With the international attention in Japan for the Olympics, many of the societal warts appeared.

In February, 84-year-old Yoshiro Mori, chairman of the Tokyo organizing committee, be forced to use after saying that women talked a lot at meetingsthough not before he got it a solid defense from the traditionalists. in a country with Ranked 120th out of 156 Many Japanese women found that her comments reflected very familiar attitudes.

Despite pressure from activists to capture the Olympic moment Advancing gay and transgender rights in JapanA modest bill describing discrimination as “unacceptable” failed to get heard even in conservative Parliament. And this week a composer resigns for the opening ceremony After it was revealed that he admitted to seriously bullying his disabled classmates at school. The Japanese Ministry of Education describes bullying as one of the biggest social challenges in classrooms.

When he bid for the Tokyo 2020 Games, then-prime minister Shinzo Abe framed it as a symbol of victory over a devastating victory. Earthquake, tsunami and nuclear disaster in 2011. That message has been overtaken by a new narrative: that the games represent a global effort to tackle the pandemic.

Japanese mostly oppose the regulation of games, they do not buy both messages. There is nuclear cleanup. far from completeand the Games are being held amid a state of emergency in Tokyo as coronavirus cases hit a six-month high. These increases were further augmented by the daily positive case announcements in the Olympic Village, reminding everyone of the enduring power of the virus.
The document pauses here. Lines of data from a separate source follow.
(** * Probabilistic Diffusion Inference: the reconstruction core

    A shallow embedding of

    - [pkg/reconstruction.py]: [power_law], [get_who_rtd_whom];
    - [data_analysis/reconstruct_all_cascades.py] (and its Bluesky twin
      [001_reconstruct_all_cascades.py]): [entire_cascade_reconstruction]
      and the version loop of the main block.

    Numbers.  Python and numpy compute with binary64 floats.  Here every
    finite float is an exact real number, so that rounding is left out and
    the statements below hold "over exact arithmetic".  What is kept of the
    float world is what the control flow depends on:

    - a Python scalar division by zero raises [ZeroDivisionError];
    - a numpy array division by zero raises nothing and stores [nan] or an
      infinity in the array;
    - [numpy.random.choice] checks its probability vector and raises
      [ValueError] when the check fails.

    Timestamps are integers ([int(dt.timestamp())] in the callers). *)

From Stdlib Require Import Reals Lra Lia List ZArith Bool Arith Sorted Relations.
From Stdlib Require Import ListSet.
From Stdlib Require String Ascii Decimal DecimalString DecimalNat.
Import ListNotations.

Open Scope R_scope.

(** ** Exceptions and results *)

Inductive exn : Set :=
| ZeroDivisionError
| ValueError
| TypeError
| IndexError.

Inductive result (A : Type) : Type :=
| Ok (a : A)
| Raise (e : exn).

Arguments Ok {A} a.
Arguments Raise {A} e.

Definition rbind {A B : Type} (m : result A) (k : A -> result B) : result B :=
  match m with
  | Ok a => k a
  | Raise e => Raise e
  end.

Declare Scope result_scope.
Delimit Scope result_scope with result.
Notation "x <- m ;; k" := (rbind m (fun x => k))
  (at level 61, m at next level, right associativity) : result_scope.

(** A list comprehension whose body may raise: elements are evaluated from
    left to right and the first exception escapes. *)
Fixpoint rmap {A B : Type} (f : A -> result B) (l : list A) : result (list B) :=
  match l with
  | [] => Ok []
  | a :: l' =>
      (b <- f a ;; bs <- rmap f l' ;; Ok (b :: bs))%result
  end.

(** ** Python scalars *)

(** [a / b] on Python numbers. *)
Definition py_div (a b : R) : result R :=
  if Req_dec_T b 0 then Raise ZeroDivisionError else Ok (a / b).

(** [b ** e] on Python floats.  A negative base with an exponent that is not
    a whole number gives a complex number in Python 3; the quadrature
    routine cannot turn the integrand's complex value into a float, which is
    recorded here as [TypeError]. *)
Definition py_pow (b e : R) : result R :=
  if Req_dec_T e 0 then Ok 1
  else if Rlt_dec 0 b then Ok (Rpower b e)
  else if Req_dec_T b 0 then
         (if Rlt_dec e 0 then Raise ZeroDivisionError else Ok 0)
  else if Req_dec_T (frac_part e) 0 then
         Ok ((if Z.even (Int_part e) then 1 else -1) * Rpower (- b) e)
  else Raise TypeError.

(** Builtin [sum] over a sequence of numbers: a left fold from [0]. *)
Definition py_sum (l : list R) : R := fold_left Rplus l 0.

(** [l[i]] for a non-negative index. *)
Definition py_index {A : Type} (l : list A) (i : nat) : result A :=
  match nth_error l i with
  | Some a => Ok a
  | None => Raise IndexError
  end.

(** ** numpy float arrays *)

(** An entry of a float64 array: a finite number, an infinity or [nan]. *)
Inductive npfloat : Set :=
| Fin (r : R)
| PInf
| NInf
| NaN.

(** [a / b] for finite [a] and [b] inside an array operation ([true_divide]):
    no exception, [0/0] is [nan] and [a/0] an infinity of the sign of [a]. *)
Definition np_true_divide (a b : R) : npfloat :=
  if Req_dec_T b 0 then
    if Req_dec_T a 0 then NaN
    else if Rlt_dec 0 a then PInf else NInf
  else Fin (a / b).

Definition np_opp (x : npfloat) : npfloat :=
  match x with
  | Fin r => Fin (- r)
  | PInf => NInf
  | NInf => PInf
  | NaN => NaN
  end.

(** The product of a finite number and [+inf]. *)
Definition np_scale_inf (a : R) : npfloat :=
  if Req_dec_T a 0 then NaN
  else if Rlt_dec 0 a then PInf else NInf.

Definition np_mul (x y : npfloat) : npfloat :=
  match x, y with
  | NaN, _ | _, NaN => NaN
  | Fin a, Fin b => Fin (a * b)
  | Fin a, PInf | PInf, Fin a => np_scale_inf a
  | Fin a, NInf | NInf, Fin a => np_opp (np_scale_inf a)
  | PInf, PInf | NInf, NInf => PInf
  | PInf, NInf | NInf, PInf => NInf
  end.

Definition np_add (x y : npfloat) : npfloat :=
  match x, y with
  | NaN, _ | _, NaN => NaN
  | Fin a, Fin b => Fin (a + b)
  | Fin _, PInf | PInf, Fin _ | PInf, PInf => PInf
  | Fin _, NInf | NInf, Fin _ | NInf, NInf => NInf
  | PInf, NInf | NInf, PInf => NaN
  end.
With spectators banned from all but a few events, there is little advantage for hotels, restaurants, retailers and other businesses.
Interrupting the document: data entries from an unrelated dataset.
Lemma map_fixed_last (A : Type) (f : A -> A) (l : list A) (d : A) :
  l <> [] -> map f l = l -> f (last l d) = last l d.
Proof.
  induction l as [|a [|b t] IH]; [congruence | |]; intros _ E.
  - now injection E.
  - change (last (a :: b :: t) d) with (last (b :: t) d).
    apply IH; [discriminate |]. simpl in E. injection E as _ E1 E2.
    simpl. now rewrite E1, E2.
Qed.

(** A list of pieces that the loop of [format] maps to itself. *)
Lemma pushed_fixed (segs : list jsstring) :
  segs <> [] -> length segs <= 4 ->
  (ipv4.format_loop (Nat.min (length segs) 4) 0 segs [] = segs <->
   map ipv4_cleanup segs = segs /\
   (length segs <= 3 -> ipv4_complete (last segs []) = false)).
Proof.
  intros N L. rewrite Ipv4LoopFacts.format_loop_spec.
  rewrite firstn_all2 by lia. rewrite nth_last.
  destruct (Nat.ltb_spec (length segs - 1) 3) as [L3 | L3]; cbn [andb].
  - destruct (ipv4_complete (ipv4_cleanup (last segs []))) eqn:C.
    + split.
      * intros E. apply (f_equal (@length _)) in E.
        rewrite length_app, length_map in E. simpl in E. lia.
      * intros [E F]. exfalso.
        assert (Q : ipv4_cleanup (last segs []) = last segs []).
        { now apply map_fixed_last. }
        rewrite Q in C. rewrite F in C; [discriminate | lia].
    + rewrite app_nil_r. split.
      * intros E. split; [exact E |]. intros _.
        assert (Q : ipv4_cleanup (last segs []) = last segs []).
        { now apply map_fixed_last. }
        now rewrite <- Q.
      * now intros [E _].
  - rewrite app_nil_r. split.
    + intros E. split; [exact E | lia].
    + now intros [E _].
Qed.

End Ipv4ShapeFacts.
(** [app.run(host, port, debug, load_dotenv)].  [environ] is the process
    environment and [dotenv] the variables that the .env and .flaskenv
    files would add to it.  The result is the application as [run]
    configures it and the call of [run_simple] that [run] makes, if any:
    under FLASK_RUN_FROM_CLI=true the call of [run] is ignored.  The call
    of [run_simple] is made in the environment as the .env files have
    extended it; what becomes of it is [Werkzeug.run_simple]. *)
Definition run (a : App) (environ dotenv : gmap string string)
    (host_opt : option string) (port_opt : option nat)
    (debug : option bool) (load_dotenv : bool)
    : App * option RunSimpleCall :=
  if bool_decide (environ !! "FLASK_RUN_FROM_CLI" = Some "true")
  then (a, None)
  else
    let loaded := get_load_dotenv environ load_dotenv in
    let environ' := if loaded then environ ∪ dotenv else environ in
    let a1 :=
      if loaded && bool_decide (is_Some (environ' !! "FLASK_DEBUG"))
      then set_debug a (get_debug_flag environ') else a in
    let a2 := match debug with
              | Some d => set_debug a1 d
              | None => a1
              end in
    (a2, Some {| host := default "127.0.0.1" host_opt;
                 port := default 5000 port_opt;
                 use_reloader := DEBUG (config a2);
                 use_debugger := DEBUG (config a2);
                 threaded := true;
                 process_environ := environ' |}).

End Flask.

(** ** The program: [app/main.py] *)

Import Werkzeug Flask.

(** The string literal that [home] passes to [render_template_string]. *)
Definition home_source : string := "
        <!doctype html>
        <title>Social Contract App</title>
        <h1>Social Contract App</h1>
        <p>Build your features here.</p>
        ".

(** [def home(): return render_template_string(...)].  The function has no
    parameter; [ctx] is the context in which it is called. *)
Definition home (ctx : option Context) : outcome string :=
  render_template_string ctx home_source.

(** The module's top level up to the entry-point guard:
    [app = Flask(__name__)] and [@app.route("/")] on [home]. *)
Definition app (name : string) (environ : gmap string string) : outcome App :=
  a ← Flask name environ;
  route a "/" (nullary (name +:+ ".home") "home" home).

(** The whole module, executed under the name [name]:
    [if __name__ == "__main__": app.run(debug=True)].  Neither the module nor
    [run] reads the command line [argv]. *)
Definition main (name : string) (argv : list string)
    (environ dotenv : gmap string string)
    : outcome (App * option RunSimpleCall) :=
  a ← app name environ;
  if String.eqb name "__main__"
  then mret (run a environ dotenv None None (Some true) true)
  else mret (a, None).

(** The application after it has served a sequence of requests, each in the
    world of its moment. *)
Fixpoint serve (a : App) (history : list (World * Request)) : App :=
  match history with
  | [] => a
  | (w, req) :: rest => serve (fst (wsgi_app w a req)) rest
  end.

(** The response to [req] once [history] has been served. *)
Definition respond (a : App) (history : list (World * Request))
    (w : World) (req : Request) : outcome Response :=
  snd (wsgi_app w (serve a history) req).

(** The world of the repository as it stands: no static folder is shipped. *)
Definition bare_world : World := {| static_file := fun _ _ => None |}.

(** A request over HTTP with nothing but a method and a path. *)
Definition bare_request (m p : string) : Request :=
  {| method := m; path := p; query_string := ""; headers := []; data := "";
     url_scheme := "http" |}.

(** A GET request to "/" with a query string, a cookie and a body. *)
Definition busy_request : Request :=
  {| method := "GET"; path := "/"; query_string := "next=%2Fadmin&page=2";
     headers := [("Cookie", "session=abc"); ("Accept", "application/json")];
     data := "ignored"; url_scheme := "http" |}.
“I feel sorry for the tourism business or the hotels,” said Ikuzo Tamura, 84, who sold souvenir fabrics at the Olympic Stadium in 1964. “They don’t have the same opportunities as us. I don’t think anyone should be blamed, but in this situation people have no choice but to endure.”
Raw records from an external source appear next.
(** X28.  The test of [checkConflicts] on one stored event, as
    windows.  For a candidate [c] that has a buffer and a stored event
    [evt] with another id, [evt] is reported exactly when the half-open
    windows intersect: [cs < oe] and [ce > os].  Here [ce] is the
    candidate's start plus its duration and buffer, and [oe] is the
    stored event's start plus its duration and [buffer || 15]: its own
    buffer, and 15 when it has none or a zero one.  What is reported for
    [evt] does not depend on the rest of the list, and windows that only
    touch, [ce = os] or [cs = oe], are not reported. *)
Theorem checkConflicts_half_open (c evt : Event.t) (cs os b : Z) :
  Event.id evt <> Event.id c ->
  start_instant c = Some cs ->
  Event.buffer c = Some b ->
  start_instant evt = Some os ->
  let ce := cs + (Event.duration c + b) * 60000 in
  let oe := os + (Event.duration evt + or_default (Event.buffer evt) 15) * 60000 in
  (forall l1 l2,
      checkConflicts c (l1 ++ evt :: l2)
      = checkConflicts c l1 ++ checkConflicts c [evt] ++ checkConflicts c l2)
  /\ (checkConflicts c [evt] = [mkConflict (Event.title evt)]
      <-> cs < oe /\ ce > os)
  /\ (checkConflicts c [evt] = [] <-> ~ (cs < oe /\ ce > os))
  /\ (ce = os -> checkConflicts c [evt] = [])
  /\ (cs = oe -> checkConflicts c [evt] = [])
  /\ (Event.buffer evt <> Some 0 ->
      oe = os + (Event.duration evt
                 + match Event.buffer evt with Some v => v | None => 15 end)
                * 60000).
Proof.
  intros Hid Hcs Hb Hos ce oe.
  assert (Hone : checkConflicts c [evt]
                 = if (cs <? oe) && (os <? ce)
                   then [mkConflict (Event.title evt)] else []).
  { rewrite checkConflicts_one, (clashes_arith c evt cs os b Hcs Hb Hos).
    apply id_eqb_neq in Hid. rewrite Hid. reflexivity. }
  split; [|split; [|split; [|split; [|split]]]].
  - intros l1 l2.
    change (evt :: l2) with ([evt] ++ l2).
    rewrite !checkConflicts_app. reflexivity.
  - rewrite Hone.
    destruct (Z.ltb_spec cs oe); destruct (Z.ltb_spec os ce); simpl;
      split; intros E; try discriminate; try reflexivity; lia.
  - rewrite Hone.
    destruct (Z.ltb_spec cs oe); destruct (Z.ltb_spec os ce); simpl;
      split; intros E; try discriminate; try reflexivity; lia.
  - intros E. rewrite Hone.
    destruct (Z.ltb_spec os ce); [lia|]. rewrite andb_false_r. reflexivity.
  - intros E. rewrite Hone.
    destruct (Z.ltb_spec cs oe); [lia|]. reflexivity.
  - intros Hnz. unfold oe. rewrite (or_default_own _ Hnz). reflexivity.
Qed.

(** ** Availability search *)

Lemma length_zero_nil {A : Type} (l : list A) :
  (List.length l =? 0)%nat = true -> l = [].
Proof. destruct l; [reflexivity|discriminate]. Qed.

(** The scan appends to [slots] a list the relation [scanned] admits,
    and stops at six entries. *)
Lemma slot_scan_scanned (st : State) (date : Calendar.CivilDate)
  (end_ cursor : Dayjs.t) (slots : list Z) :
  exists l,
    slot_scan st date end_ cursor slots = slots ++ l
    /\ scanned st date end_ cursor l
    /\ ((List.length slots < 6)%nat -> (List.length (slots ++ l) <= 6)%nat).
Proof.
  funelim (slot_scan st date end_ cursor slots).
  - match goal with
    | IH : exists l, _ /\ _ /\ _ |- _ => destruct IH as (l' & IHeq & IHsc & IHlen)
    end.
    clear Heqcall.
    set (t := (Dayjs.wall cursor / 60000) mod 1440) in *.
    destruct (List.length
                (checkConflicts
                   (slot_test st date (Dayjs.format_HHmm (Some cursor)))
                   (events st)) =? 0)%nat eqn:Hfree.
    + apply length_zero_nil in Hfree.
      destruct (6 <=? List.length (slots ++ [t]))%nat eqn:Hsix.
      * exists [t].
        split; [reflexivity|]. split.
        -- apply scanned_take; [assumption|assumption|apply scanned_stop].
        -- intros Hlt. rewrite length_app. simpl. lia.
      * exists (t :: l').
        apply Nat.leb_gt in Hsix.
        split; [|split].
        -- rewrite IHeq, <- app_assoc. reflexivity.
        -- apply scanned_take; assumption.
        -- intros _. specialize (IHlen Hsix).
           rewrite <- app_assoc in IHlen. exact IHlen.
    + destruct (6 <=? List.length slots)%nat eqn:Hsix.
      * exists []. split; [rewrite app_nil_r; reflexivity|].
        split; [apply scanned_stop|].
        intros Hlt. rewrite app_nil_r. lia.
      * exists l'. apply Nat.leb_gt in Hsix.
        split; [exact IHeq|]. split.
        -- apply scanned_skip; assumption.
        -- intros _. exact (IHlen Hsix).
  - exists []. split; [rewrite app_nil_r; reflexivity|].
    split; [apply scanned_stop|].
    intros Hlt. rewrite app_nil_r. lia.
Qed.

(** The work window of [date]: 09:00 and 17:00 on the wall clock, both
    with the offset the zone has at midnight of that date. *)
Lemma getWorkWindow_value (st : State) (date : Calendar.CivilDate) :
  let D := Calendar.days_from_civil date in
  let off := zoneOffset (Event.timezone (newEvent st)) (D * 1440 * 60000) in
  getWorkWindow st date
  = (Some (Dayjs.mk (D * 86400000 + 32400000) off),
     Some (Dayjs.mk (D * 86400000 + 61200000) off)).
Proof.
  intros D off. unfold getWorkWindow, Dayjs.tz, Dayjs.hour, Dayjs.minute.
  fold D. cbn [option_map Dayjs.wall Dayjs.offset].
  replace ((D * 1440 + 0) * 60000) with (D * 1440 * 60000) by lia.
  fold off.
  assert (E1 : (D * 1440 * 60000 / 3600000) mod 24 = 0).
  { replace (D * 1440 * 60000) with (D * 24 * 3600000) by lia.
    rewrite Z.div_mul by lia. apply Z.mod_mul. lia. }
  rewrite E1.
  assert (E2 : ((D * 1440 * 60000 + (9 - 0) * 3600000) / 60000) mod 60 = 0).
  { replace (D * 1440 * 60000 + (9 - 0) * 3600000)
      with ((D * 24 + 9) * 60 * 60000) by lia.
    rewrite Z.div_mul by lia. apply Z.mod_mul. lia. }
  assert (E3 : ((D * 1440 * 60000 + (17 - 0) * 3600000) / 60000) mod 60 = 0).
  { replace (D * 1440 * 60000 + (17 - 0) * 3600000)
      with ((D * 24 + 17) * 60 * 60000) by lia.
    rewrite Z.div_mul by lia. apply Z.mod_mul. lia. }
  rewrite E2, E3. f_equal; f_equal; f_equal; lia.
Qed.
At this point, Japan’s greatest hope may be to showcase its crisis management skills by filming events without major outbreaks.

“Whether you agree with the Japanese government or not, these Games are progressing with a very high degree of risk,” says Roy Tomizawa, author of 1964: The Greatest Year in Japanese History.

“It’s like Simone Biles trying the double spear, a move that no woman other than Simone Biles would do,” she added. “I don’t know how many countries will go forward with this.”

Historians point out that the 1964 Games did not go as well as detour citizens would remember. Yuji Ishizaka, a sports sociologist at Nara Women’s University, said two senior officials resigned amid public criticism over Japan’s decision to send a team to the 1962 Asian Games, when host country Indonesia excluded athletes from Israel and Taiwan. And up until the year before the 1964 Olympics, only half of the public supported hosting the Games.

Still, the hope of any Olympics is for athletic competition to come to the fore when the Games begin. What people remember best from 1964, Japanese women’s volleyball teama group of factory workers who received the gold medal from the Russians; or the men’s gymnastics team that won the group gold medal is the hero.

This year, even without live audiences, the drama is still available and will be televised. But it will soften.

“For athletes, for me, having an audience gives you so much strength,” said Shuji Tsurumi, an 83-year-old gymnast who won three individual silver medals on the 1964 team.

For a successful landing, you need to feel the breath of the athlete on your skin, the air in the stadium, the tension of the others around you.” “Without it, it’s not the same.”

Yoshiko Kanda, a member of the volleyball team that won in 1964, said the crowd’s cheers were “the biggest reminder of why I’m competing”.

“Without that feeling in the air, I’m sure many athletes are struggling,” said Ms. Kanda, 79, who competes under her unmarried name Matsumura. In 1964, the environment, the air and the feeling in the society were burning with excitement.” “Compared to the 64 Olympics, it will be very lonely.”